Mayor Rahm Emanuel on Friday unveiled his plan to fund keeping Chicago Public Schools open through the end of the school year, a promise that has so far been met with more questions that answers.
Twice in the last two weeks, briefings on the mayor’s funding plan have been postponed, but details were released Friday, including a plan to borrow millions of dollars.
Emanuel said he plans to use $389 million in Grant Anticipation Notes secured by state block grants. He added that there would be no budget cuts through the end of the school year.
"We are not going to let the hard work and record progress of Chicago students, teachers, principals and families be derailed by failed leadership in Springfield," Emanuel said in a statement. "The State of Illinois is dead last in education funding, has among the most inequitable school funding formulas in the country, and owes Chicago Public Schools $467 million in payments. While we work with state lawmakers on long-term solutions to Illinois' education funding challenges, in the short-term we are doing what is necessary to keep our students in the classroom and on the path to a brighter future."

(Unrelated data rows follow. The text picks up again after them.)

(** ** Acceptance *)

(** The operations ascend from the start key to the end key, and none deletes a range. *)
Definition ops_ok (ops : list BatchOp) (start_key end_key : option bytes) : Prop :=
  Forall (fun op => is_delete_range op = false) ops /\ StronglySorted slice_lt (op_key <$> ops) /\
  Forall (fun op => above_start start_key (op_key op) /\ below_end end_key (op_key op)) ops.

Definition structure_ok (proof : FrozenChangeProof) (end_root : TrieHash) (start_key end_key : option bytes) (max_length : option Z) : Prop :=
  hash_mode proof = alg /\
  (forall max, max_length = Some max -> len (contents_of proof) <= max) /\
  (forall s e, start_key = Some s -> end_key = Some e -> slice_le s e = true) /\
  (start_key = None -> start_proof proof = []) /\
  (end_proof proof = [] <-> contents_of proof = [] /\ end_key = None) /\
  ops_ok (contents_of proof) start_key end_key /\
  (forall s, start_key = Some s -> edge_ok (start_proof proof) s end_root (contents_of proof)) /\
  (forall e, compute_right_edge_key alg proof end_root (op_key <$> last (contents_of proof)) end_key = Some e ->
     edge_ok (end_proof proof) e end_root (contents_of proof)).

(** The operation on the start key is the first one. *)
Lemma first_op_is ops start_key s :
  ops_ok ops (Some start_key) s -> forall op,
  match head ops with Some op => if bool_decide (op_key op = start_key) then Some op else None | None => None end = Some op <->
  op ∈ ops /\ op_key op = start_key.
Proof.
  intros (_ & Hs & Hin) op. destruct (head ops) as [first|] eqn:Hh.
  2: { destruct ops; [|done]. split; [done | by intros [?%elem_of_nil _]]. }
  assert (Hf : first ∈ ops) by (destruct ops; [done|]; injection Hh as ->; by left). case_bool_decide as Hk.
  - split; [intros [= <-]; done|]. intros [Hop Hkop]. f_equal. eapply ops_ascending_unique; [done | done | done | congruence].
  - split; [done|]. intros [Hop <-]. destruct Hk. apply slice_le_antisym; [by eapply ops_ascending_head|].
    apply (proj1 (Forall_forall _ _) Hin) in Hf as [Ha _]. by apply Ha.
Qed.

While the solution from Emanuel is only short-term, Chicago continues to look to Springfield to change the education funding formula.
"Governor [Bruce] Rauner is forcing Chicago’s students to pay the price for his failure to pass a state budget and end the racially discriminatory funding that jeopardizes their futures,” CPS CEO Forrest Claypool said in a statement. “Governor Rauner wants CPS to get by on ‘baling wire and chewing gum,’ the words of his representatives, and this plan does exactly that – bridges CPS through the next few months, keeping schools open until June 20, making our pension payment that no other district in the state has to make, and meeting our obligations until we receive more funding later this summer. Until the State of Illinois funds Chicago’s minority students at the same levels as the rest of predominantly white Illinois, our financial challenges will continue.”
Illinois has been without a budget for nearly two years.
A spokesperson for Rauner, however, said state funding is not to blame for the current issues facing Chicago schools.
"Instead of engaging with leaders and lawmakers to find solutions to this crisis, the mayor continuously chooses to lay blame on others instead of taking responsibility for his own massive failure of governance,” Eleni Demertzis said in a statement.
The Chicago Teachers Union also criticized Emanuel's plan, calling it "terribly irresponsible."
"This deal is akin to a payday loan that will take years to pay off at the expense of our school communities, while bankers continue to profit off the school district—a scenario that has, in part, led us to where we are today," the union said in a statement. “Instead of taking advantage of unused tax increment financing (TIF) funds or undoing a corporate tax break that the city can ill-afford, the mayor’s solution to CPS debt is to increase that burden through predatory loans from the same banks and investors that helped cause this problem. If the definition of insanity is to do the same thing over and over again and expect different results, we have to wonder where we are headed under current city and CPS leadership."